- **TASK REQUIREMENTS**
What lines in the listing include "attempt"? Return a copy of each.

◇ ◇ ◇ ◇

(** X16: a file that cannot be fetched does not fail the call: when the
    address is one of a repository and the two requests to the API are
    answered, [fetchRepoContent] resolves with the owner and the repository
    of the address, whatever the raw host answers; and when the raw host
    answers no request with [ok], it resolves with no file. *)
Theorem fetchRepoContent_skips_files_that_fail (url o r : string) :
  api_ok web ->
  parseGithubUrl url = Resolved (o, r) ->
  exists out t,
    fetchRepoContent web url = (Resolved out, t)
    /\ owner out = o /\ repo out = r
    /\ ((forall req res, fetchRaw web req = Resolved res -> ok res = false) ->
        files (repoContent out) = [] /\ fileCount (repoContent out) = 0%nat).
Proof.
  intros [Hrepo Htree] Hparse. unfold fetchRepoContent. rewrite Hparse.
  cbn [reading andThen].
  fold (repoRequest web o r).
  destruct (Hrepo (repoRequest web o r)) as (repoRes & repoData & -> & Hok1 & Hbody1).
  cbn [request andThen]. rewrite Hok1, Hbody1. cbn [negb reading andThen app].
  fold (treeRequest web o r (orElse (default_branch repoData) "main")).
  set (branch := orElse (default_branch repoData) "main").
  destruct (Htree (treeRequest web o r branch)) as (treeRes & treeData & -> & Hok2 & Hbody2).
  rewrite Hok2, Hbody2. cbn [negb reading andThen app].
  destruct (@fetchBatches_gives web o r branch (batchesOf (selectBlobs web treeData)) [] 0%Z)
    as (files' & total' & t & more & Hgives & _ & Hfiles & _ & Hserved & _);
    [cbn; lia | cbn; unfold MAX_TOTAL_BYTES; lia |].
  rewrite Hgives. cbn [andThen done fst snd app].
  do 2 eexists. split; [reflexivity|]. cbn [owner repo repoContent files fileCount].
  split; [reflexivity|]. split; [reflexivity|]. intros Hnone.
  cbn [app] in Hfiles. subst files'.
  destruct more as [|f more]; [split; reflexivity|].
  inversion Hserved as [|f' l (blob & res & text & _ & _ & Hraw & Hok & _) Hl]. subst.
  apply Hnone in Hraw. congruence.
Qed.

End Requests.

(* ================================================================= *)
(** ** The handlers of the server *)

Section Streams.

Context {num : Type} {JS : JsNumber num} {NaN : JsNaN num}.
Variable w : World num.
Variable web : Web.
Variable db : Mongo.
Variable randomUUID : string.

Lemma writes_app (t1 t2 : list (Wire num)) : writes (t1 ++ t2) = writes t1 ++ writes t2.
Proof. apply flat_map_app. Qed.

Lemma outside_app (t1 t2 : list (Wire num)) : outside (t1 ++ t2) = outside t1 ++ outside t2.
Proof. apply flat_map_app. Qed.

Lemma requests_app (t1 t2 : list (Wire num)) : requests (t1 ++ t2) = requests t1 ++ requests t2.
Proof. apply flat_map_app. Qed.

(** What a run of an orchestrator leaves in the handler: its events are
    written, the rest is done, and nothing else. *)
Lemma wire_writes persisting (t : Trace num) :
  writes (flat_map (wire persisting) t) = streamed (events t).
Proof.
  induction t as [|x t IH]; [reflexivity|].
  cbn [flat_map]. rewrite writes_app, IH.
  destruct x as [e|c| | |]; try reflexivity.
  destruct c; try reflexivity.
  cbn [wire events flat_map app]. unfold writes at 1. cbn [flat_map app].
  match goal with |- context [persisting ?r] => induction (persisting r) as [|m l IHl] end;
    [reflexivity | exact IHl].
Qed.

Lemma wire_no_answer persisting (t : Trace num) :
  filter isAnswer (flat_map (wire persisting) t) = [].
Proof.
  induction t as [|x t IH]; [reflexivity|].
  cbn [flat_map]. rewrite filter_app, IH, app_nil_r.
  destruct x as [e|c| | |]; try reflexivity.
  destruct c; try reflexivity.
  cbn [wire filter isAnswer].
  match goal with |- context [persisting ?r] => induction (persisting r) as [|m l IHl] end;
    [reflexivity | exact IHl].
Qed.

Lemma wire_requests persisting (t : Trace num) :
  requests (flat_map (wire persisting) t) = [].
Proof.
  induction t as [|x t IH]; [reflexivity|].
  cbn [flat_map]. rewrite requests_app, IH, app_nil_r.
  destruct x as [e|c| | |]; try reflexivity.
  destruct c; try reflexivity.
  cbn [wire]. unfold requests. cbn [flat_map app].
  match goal with |- context [persisting ?r] => induction (persisting r) as [|m l IHl] end;
    [reflexivity | exact IHl].
Qed.

(** The handler of [/api/run] on a request that passes its check. *)
Lemma api_run_stream (task : string) (budget : num) :
  task <> "" -> isNaN budget = false ->
  api_run w (Some task) budget
  = (Resolved tt,
     opening
     ++ flat_map (wire (fun _ => [])) (snd (runMainAgent w task budget))
     ++ match fst (runMainAgent w task budget) with
        | Resolved _ => []
        | Rejected message =>
            [console_error_line ("Agent error: " ++ message); res_write (error_event message)]
        end
     ++ [res_end]).
Proof.
  intros Htask Hnan. unfold api_run. rewrite Hnan.
  replace (truthy (Some task)) with true
    by (cbn; destruct (String.eqb_spec task ""); [contradiction | reflexivity]).
  replace (orElse (Some task) "") with task
    by (cbn; destruct (String.eqb_spec task ""); [contradiction | reflexivity]).
  cbn [negb orb]. unfold running, opening.
  destruct (runMainAgent w task budget) as [[out|message] t];
    cbn [openStream perform andThen attempt done sendEvent fst snd app];
    rewrite <- ?app_assoc, ?app_nil_r; reflexivity.
Qed.

(** The handler of [/api/analyze] on a request that passes its check. *)
Lemma api_analyze_stream (repo : string) (budget : num) :
  repo <> "" -> isNaN budget = false ->
  api_analyze w web db randomUUID (Some repo) budget
  = (Resolved tt,
     opening
     ++ [res_write (fetching_repo repo)]
     ++ map Http (snd (fetchRepoContent web repo))
     ++ match fst (fetchRepoContent web repo) with
        | Rejected message =>
            [console_error_line ("Analysis error: " ++ message);
             res_write (error_event message)]
        | Resolved fetched =>
            let content := repoContent fetched in
            let run := runCodebaseAnalysis w content budget
                         (persistFn db randomUUID repo content) in
            [res_write (repo_fetched (repoName content) (fileCount content)
                          (languages content))]
            ++ flat_map (wire (fun results =>
                                 snd (persistReport db randomUUID repo content results)))
                 (snd run)
            ++ match fst run with
               | Resolved _ => []
               | Rejected message =>
                   [console_error_line ("Analysis error: " ++ message);
                    res_write (error_event message)]
               end
        end
     ++ [res_end]
     ++ snd (afterAnalyze w web repo budget)).
Proof.
  intros Hrepo Hnan. unfold api_analyze, afterAnalyze. rewrite Hnan.
  replace (truthy (Some repo)) with true
    by (cbn; destruct (String.eqb_spec repo ""); [contradiction | reflexivity]).
  replace (orElse (Some repo) "") with repo
    by (cbn; destruct (String.eqb_spec repo ""); [contradiction | reflexivity]).
  cbn [negb orb]. unfold running, calling, opening.
  destruct (fetchRepoContent web repo) as [[fetched|message] t];
    cbn [openStream perform andThen attempt done sendEvent fst snd app].
  - destruct (runCodebaseAnalysis w (repoContent fetched) budget _) as [[out|message] t'];
      cbn [openStream perform andThen attempt done sendEvent fst snd app];
      rewrite <- ?app_assoc, ?app_nil_r; cbn [app]; reflexivity.
  - rewrite <- ?app_assoc, ?app_nil_r; reflexivity.
Qed.

Lemma last_end {A} (t : list A) (x d : A) : last (t ++ [x]) d = x.
Proof. apply last_last. Qed.

(** X17: the handler of [/api/run] does not fail, whatever the run does. A
    request without a task or with a budget that is not a number is
    answered with the status 400, and nothing else is done. Any other
    request is answered with a stream that carries the events of the run
    in their order, and then, when the run failed, an event of the type
    error with the message of the failure; the last event of a run that
    returned is the refund it reports; and the stream is ended. *)
Theorem api_run_tells_how_the_run_ended (task : option string) (budget : num) :
  exists t,
    api_run w task budget = (Resolved tt, t)
    /\ (truthy task = false \/ isNaN budget = true ->
        t = [res_status_json 400 (error_body "Missing task or budget")])
    /\ (truthy task = true -> isNaN budget = false ->
        last t res_flushHeaders = res_end
        /\ match runMainAgent w (orElse task "") budget with
           | (Resolved out, run) =>
               writes t = streamed (events run)
               /\ last (writes t) (error_event "")
                  = agent_event (refund (refunded out) (refundTxId out))
           | (Rejected message, run) =>
               writes t = streamed (events run) ++ [error_event message]
           end).
Proof.
  destruct (truthy task) eqn:Htask; [destruct (isNaN budget) eqn:Hnan|].
  - eexists. split; [unfold api_run; rewrite Htask, Hnan; reflexivity|].
    split; [reflexivity | discriminate].
  - destruct task as [task|]; [|discriminate].
    assert (Hne : task <> "") by (intros ->; discriminate).
    eexists. split; [exact (@api_run_stream task budget Hne Hnan)|].
    split; [intros [|]; congruence|]. intros _ _.
    replace (orElse (Some task) "") with task
      by (cbn; destruct (String.eqb_spec task ""); [contradiction | reflexivity]).
    split; [now rewrite !app_assoc, last_end|].
    destruct (runMainAgent w task budget) as [[out|message] run] eqn:Hrun; cbn [fst snd].
    + rewrite !writes_app, wire_writes. cbn [opening writes flat_map app].
      rewrite app_nil_r. split; [reflexivity|].
      apply runMainAgent_events in Hrun.
      destruct Hrun as (text & steps & ds & _ & _ & _ & -> & _).
      unfold streamed. rewrite map_app. cbn [map].
      rewrite last_after by discriminate. reflexivity.
    + rewrite !writes_app, wire_writes. cbn [opening writes flat_map app].
      now rewrite ?app_nil_r.
  - eexists. split; [unfold api_run; rewrite Htask; reflexivity|].
    split; [reflexivity | discriminate].
Qed.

◇ ◇ ◇ ◇

- **OUTPUT**
    cbn [openStream perform andThen attempt done sendEvent fst snd app];
    cbn [openStream perform andThen attempt done sendEvent fst snd app].
      cbn [openStream perform andThen attempt done sendEvent fst snd app];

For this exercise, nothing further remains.